(** The pool is idle and has the same slabs. *)
Definition idle_slabs (st st' : Mgr) : Prop :=
  idle st st' /\ slab_segments_ st' = slab_segments_ st.

(** The slab size the loop tries. *)
Definition next_slab_pages (st : Mgr) : Z :=
  let left := max_buffer_pool_num_pages_ cfg - num_pages_allocated_ st in
  if left <? current_max_slab_page_size_ st then left else current_max_slab_page_size_ st.

Lemma set_capped_same st b : allocations_capped_ st = b -> set_allocations_capped_ b st = st.
Proof. intros <-. now destruct st. Qed.

(** The handler of a failed allocation: it halves the size of the next slab, or asks for
    no more than the request when half would be too small, and caps the pool below the
    minimum. *)
Lemma shrink_slab {A} (k : M A) st st1 req cur :
  (forall cur' cap, 0 <= cur' <= max_num_pages_per_slab_ cfg ->
     idle_slabs st (set_allocations_capped_ cap (set_current_max_slab_page_size_ cur' st1))) ->
  allocations_capped_ st1 = false -> 0 <= req <= cur -> cur <= max_num_pages_per_slab_ cfg ->
  exists st',
    (if (cur / 2 <? req) && negb (cur =? req)
     then do! modify (set_current_max_slab_page_size_ req) in k
     else do! modify (set_current_max_slab_page_size_ (cur / 2)) in
          do! (if cur / 2 <? min_num_pages_per_slab_ cfg
               then modify (set_allocations_capped_ true) else ret tt) in k)%bm st1 = k st' /\
    idle_slabs st st' /\
    ((cur / 2 < req < cur /\ current_max_slab_page_size_ st' = req) \/
     ((req <= cur / 2 \/ cur = req) /\ current_max_slab_page_size_ st' = cur / 2 /\
      (cur / 2 < min_num_pages_per_slab_ cfg -> allocations_capped_ st' = true))).
Proof.
  intros Hi Hcap Hreq Hmax.
  destruct (Z.ltb_spec (cur / 2) req) as [H1|H1]; destruct (Z.eqb_spec cur req) as [H2|H2];
    cbn [andb negb].
  2: { exists (set_current_max_slab_page_size_ req st1).
       split; [reflexivity|]. split; [exact (Hi req (allocations_capped_ st1) ltac:(lia))|].
       left. cbn. lia. }
  all: assert (Hd : 0 <= cur / 2 <= cur) by divmod;
    exists (set_allocations_capped_ (if cur / 2 <? min_num_pages_per_slab_ cfg then true else false)
              (set_current_max_slab_page_size_ (cur / 2) st1));
    (split; [unfold bind, modify, ret; destruct (cur / 2 <? min_num_pages_per_slab_ cfg);
               [reflexivity|]; now rewrite set_capped_same by exact Hcap|]);
    (split; [apply Hi; lia|]); right; cbn;
    destruct (Z.ltb_spec (cur / 2) (min_num_pages_per_slab_ cfg)); repeat split; lia.
Qed.

(** The outcome of one iteration of [add_slab_loop]: a slab, a reason to stop, or another
    round with a smaller slab size. *)
Lemma add_slab_step st req fuel :
  layout st -> ownership [] st -> 0 <= req ->
  let ns := Z.of_nat (length (slab_segments_ st)) in
  let run := add_slab_loop (S fuel) req ns st in
  let cur := next_slab_pages st in
  (exists n st', run = (Ok (Some n), st') /\ took st st' req n) \/
  (exists st', run = (Ok None, st') /\ idle_slabs st st' /\ no_slab st' req) \/
  (exists st', run = add_slab_loop fuel req ns st' /\ idle_slabs st st' /\
     allocations_capped_ st = false /\ req <= cur <= current_max_slab_page_size_ st /\
     ((cur / 2 < req < cur /\ current_max_slab_page_size_ st' = req) \/
      ((req <= cur / 2 \/ cur = req) /\ current_max_slab_page_size_ st' = cur / 2 /\
       (cur / 2 < min_num_pages_per_slab_ cfg -> allocations_capped_ st' = true)))).
Proof.
  intros L O Hreq ns run cur. pose proof config_bounds as (Bp & Bmin & Bmax & Bpool).
  pose proof (ly_cur st L) as Bc. destruct (ly_sum st L) as [_ Ba].
  subst run. cbn [add_slab_loop]. unfold bind, gets, id.
  destruct (allocations_capped_ st) eqn:Hcap; cbn [negb andb].
  { right; left. exists st. split; [reflexivity|]. split; [split; auto using idle_refl|]. now left. }
  destruct (Z.ltb_spec (num_pages_allocated_ st) (max_buffer_pool_num_pages_ cfg)) as [Hroom|Hfull].
  2: { right; left. exists st. split; [reflexivity|]. split; [split; auto using idle_refl|].
       right; now left. }
  set (st1 := set_current_max_slab_page_size_ cur st).
  assert (E1 : (if max_buffer_pool_num_pages_ cfg - num_pages_allocated_ st
                   <? current_max_slab_page_size_ st
                then @modify BMError Mgr (set_current_max_slab_page_size_
                       (max_buffer_pool_num_pages_ cfg - num_pages_allocated_ st))
                else @ret BMError Mgr unit tt) st = (Ok tt, st1)).
  { unfold st1, cur, next_slab_pages. destruct (_ <? _); [reflexivity|]. now destruct st. }
  rewrite E1. change (current_max_slab_page_size_ st1) with cur.
  assert (Bcur : 0 <= cur <= current_max_slab_page_size_ st /\
                 cur <= max_buffer_pool_num_pages_ cfg - num_pages_allocated_ st)
    by (unfold cur, next_slab_pages; zbool; lia).
  assert (I1 : idle st st1) by (apply idle_counters; auto; cbn; lia).
  destruct (Z.leb_spec req cur) as [Hfit|Hsmall].
  2: { right; left. exists st1. split; [reflexivity|]. split; [now split|]. right; right. cbn. lia. }
  unfold catch_oom, addSlab, bind, gets, modify, ret.
  change (alloc_calls st1) with (alloc_calls st).
  rewrite (u64_small (cur * page_size_ cfg)) by nia.
  destruct (alloc_ok (alloc_calls st) (cur * page_size_ cfg)) eqn:Ea.
  - left. cbn [fresh_node]. rewrite Z.div_mul by lia.
    destruct (took_new_slab cur req st1 (id_layout _ _ I1) (id_own _ _ I1) ltac:(lia) ltac:(lia)
                ltac:(cbn; lia)) as (n & st' & E & T).
    exists n, st'. split; [|exact (idle_took _ _ _ _ _ I1 T)].
    change (slab_segments_ st1) with (slab_segments_ st) in E. unfold ns.
    unfold with_slab in E. cbn in E |- *. rewrite E. reflexivity.
  - right; right. cbn [throw is_OutOfMemory].
    destruct (shrink_slab (add_slab_loop fuel req ns) st (set_alloc_calls (S (alloc_calls st)) st1)
                req cur) as (st' & E & Hi & Hcur); [ | exact Hcap | lia | lia | ].
    + intros. split; [apply idle_counters; auto; cbn; lia | reflexivity].
    + exists st'. split; [exact E|]. auto 10 with lia.
Qed.

(** The loop ends with a slab or a reason. *)
Definition slab_outcome (st : Mgr) (req : Z) (r : result BMError (option Z) * Mgr) : Prop :=
  (exists n st', r = (Ok (Some n), st') /\ took st st' req n) \/
  (exists st', r = (Ok None, st') /\ idle_slabs st st' /\ no_slab st' req).

Lemma slab_outcome_idle st st' req r :
  idle_slabs st st' -> slab_outcome st' req r -> slab_outcome st req r.
Proof.
  intros [I E] [(n & st2 & -> & T)|(st2 & -> & [I2 E2] & Hn)].
  - left. exists n, st2. split; [reflexivity | exact (idle_took _ _ _ _ _ I T)].
  - right. exists st2. split; [reflexivity|]. split; [|exact Hn].
    split; [exact (idle_trans _ _ _ I I2) | congruence].
Qed.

- _Activity_:
Would you print each line of the listing again, unaltered?

- _Response to this exercise_:
(** The pool is idle and has the same slabs. *)
Definition idle_slabs (st st' : Mgr) : Prop :=
  idle st st' /\ slab_segments_ st' = slab_segments_ st.

(** The slab size the loop tries. *)
Definition next_slab_pages (st : Mgr) : Z :=
  let left := max_buffer_pool_num_pages_ cfg - num_pages_allocated_ st in
  if left <? current_max_slab_page_size_ st then left else current_max_slab_page_size_ st.

Lemma set_capped_same st b : allocations_capped_ st = b -> set_allocations_capped_ b st = st.
Proof. intros <-. now destruct st. Qed.

(** The handler of a failed allocation: it halves the size of the next slab, or asks for
    no more than the request when half would be too small, and caps the pool below the
    minimum. *)
Lemma shrink_slab {A} (k : M A) st st1 req cur :
  (forall cur' cap, 0 <= cur' <= max_num_pages_per_slab_ cfg ->
     idle_slabs st (set_allocations_capped_ cap (set_current_max_slab_page_size_ cur' st1))) ->
  allocations_capped_ st1 = false -> 0 <= req <= cur -> cur <= max_num_pages_per_slab_ cfg ->
  exists st',
    (if (cur / 2 <? req) && negb (cur =? req)
     then do! modify (set_current_max_slab_page_size_ req) in k
     else do! modify (set_current_max_slab_page_size_ (cur / 2)) in
          do! (if cur / 2 <? min_num_pages_per_slab_ cfg
               then modify (set_allocations_capped_ true) else ret tt) in k)%bm st1 = k st' /\
    idle_slabs st st' /\
    ((cur / 2 < req < cur /\ current_max_slab_page_size_ st' = req) \/
     ((req <= cur / 2 \/ cur = req) /\ current_max_slab_page_size_ st' = cur / 2 /\
      (cur / 2 < min_num_pages_per_slab_ cfg -> allocations_capped_ st' = true))).
Proof.
  intros Hi Hcap Hreq Hmax.
  destruct (Z.ltb_spec (cur / 2) req) as [H1|H1]; destruct (Z.eqb_spec cur req) as [H2|H2];
    cbn [andb negb].
  2: { exists (set_current_max_slab_page_size_ req st1).
       split; [reflexivity|]. split; [exact (Hi req (allocations_capped_ st1) ltac:(lia))|].
       left. cbn. lia. }
  all: assert (Hd : 0 <= cur / 2 <= cur) by divmod;
    exists (set_allocations_capped_ (if cur / 2 <? min_num_pages_per_slab_ cfg then true else false)
              (set_current_max_slab_page_size_ (cur / 2) st1));
    (split; [unfold bind, modify, ret; destruct (cur / 2 <? min_num_pages_per_slab_ cfg);
               [reflexivity|]; now rewrite set_capped_same by exact Hcap|]);
    (split; [apply Hi; lia|]); right; cbn;
    destruct (Z.ltb_spec (cur / 2) (min_num_pages_per_slab_ cfg)); repeat split; lia.
Qed.

(** The outcome of one iteration of [add_slab_loop]: a slab, a reason to stop, or another
    round with a smaller slab size. *)
Lemma add_slab_step st req fuel :
  layout st -> ownership [] st -> 0 <= req ->
  let ns := Z.of_nat (length (slab_segments_ st)) in
  let run := add_slab_loop (S fuel) req ns st in
  let cur := next_slab_pages st in
  (exists n st', run = (Ok (Some n), st') /\ took st st' req n) \/
  (exists st', run = (Ok None, st') /\ idle_slabs st st' /\ no_slab st' req) \/
  (exists st', run = add_slab_loop fuel req ns st' /\ idle_slabs st st' /\
     allocations_capped_ st = false /\ req <= cur <= current_max_slab_page_size_ st /\
     ((cur / 2 < req < cur /\ current_max_slab_page_size_ st' = req) \/
      ((req <= cur / 2 \/ cur = req) /\ current_max_slab_page_size_ st' = cur / 2 /\
       (cur / 2 < min_num_pages_per_slab_ cfg -> allocations_capped_ st' = true)))).
Proof.
  intros L O Hreq ns run cur. pose proof config_bounds as (Bp & Bmin & Bmax & Bpool).
  pose proof (ly_cur st L) as Bc. destruct (ly_sum st L) as [_ Ba].
  subst run. cbn [add_slab_loop]. unfold bind, gets, id.
  destruct (allocations_capped_ st) eqn:Hcap; cbn [negb andb].
  { right; left. exists st. split; [reflexivity|]. split; [split; auto using idle_refl|]. now left. }
  destruct (Z.ltb_spec (num_pages_allocated_ st) (max_buffer_pool_num_pages_ cfg)) as [Hroom|Hfull].
  2: { right; left. exists st. split; [reflexivity|]. split; [split; auto using idle_refl|].
       right; now left. }
  set (st1 := set_current_max_slab_page_size_ cur st).
  assert (E1 : (if max_buffer_pool_num_pages_ cfg - num_pages_allocated_ st
                   <? current_max_slab_page_size_ st
                then @modify BMError Mgr (set_current_max_slab_page_size_
                       (max_buffer_pool_num_pages_ cfg - num_pages_allocated_ st))
                else @ret BMError Mgr unit tt) st = (Ok tt, st1)).
  { unfold st1, cur, next_slab_pages. destruct (_ <? _); [reflexivity|]. now destruct st. }
  rewrite E1. change (current_max_slab_page_size_ st1) with cur.
  assert (Bcur : 0 <= cur <= current_max_slab_page_size_ st /\
                 cur <= max_buffer_pool_num_pages_ cfg - num_pages_allocated_ st)
    by (unfold cur, next_slab_pages; zbool; lia).
  assert (I1 : idle st st1) by (apply idle_counters; auto; cbn; lia).
  destruct (Z.leb_spec req cur) as [Hfit|Hsmall].
  2: { right; left. exists st1. split; [reflexivity|]. split; [now split|]. right; right. cbn. lia. }
  unfold catch_oom, addSlab, bind, gets, modify, ret.
  change (alloc_calls st1) with (alloc_calls st).
  rewrite (u64_small (cur * page_size_ cfg)) by nia.
  destruct (alloc_ok (alloc_calls st) (cur * page_size_ cfg)) eqn:Ea.
  - left. cbn [fresh_node]. rewrite Z.div_mul by lia.
    destruct (took_new_slab cur req st1 (id_layout _ _ I1) (id_own _ _ I1) ltac:(lia) ltac:(lia)
                ltac:(cbn; lia)) as (n & st' & E & T).
    exists n, st'. split; [|exact (idle_took _ _ _ _ _ I1 T)].
    change (slab_segments_ st1) with (slab_segments_ st) in E. unfold ns.
    unfold with_slab in E. cbn in E |- *. rewrite E. reflexivity.
  - right; right. cbn [throw is_OutOfMemory].
    destruct (shrink_slab (add_slab_loop fuel req ns) st (set_alloc_calls (S (alloc_calls st)) st1)
                req cur) as (st' & E & Hi & Hcur); [ | exact Hcap | lia | lia | ].
    + intros. split; [apply idle_counters; auto; cbn; lia | reflexivity].
    + exists st'. split; [exact E|]. auto 10 with lia.
Qed.

(** The loop ends with a slab or a reason. *)
Definition slab_outcome (st : Mgr) (req : Z) (r : result BMError (option Z) * Mgr) : Prop :=
  (exists n st', r = (Ok (Some n), st') /\ took st st' req n) \/
  (exists st', r = (Ok None, st') /\ idle_slabs st st' /\ no_slab st' req).

Lemma slab_outcome_idle st st' req r :
  idle_slabs st st' -> slab_outcome st' req r -> slab_outcome st req r.
Proof.
  intros [I E] [(n & st2 & -> & T)|(st2 & -> & [I2 E2] & Hn)].
  - left. exists n, st2. split; [reflexivity | exact (idle_took _ _ _ _ _ I T)].
  - right. exists st2. split; [reflexivity|]. split; [|exact Hn].
    split; [exact (idle_trans _ _ _ I I2) | congruence].
Qed.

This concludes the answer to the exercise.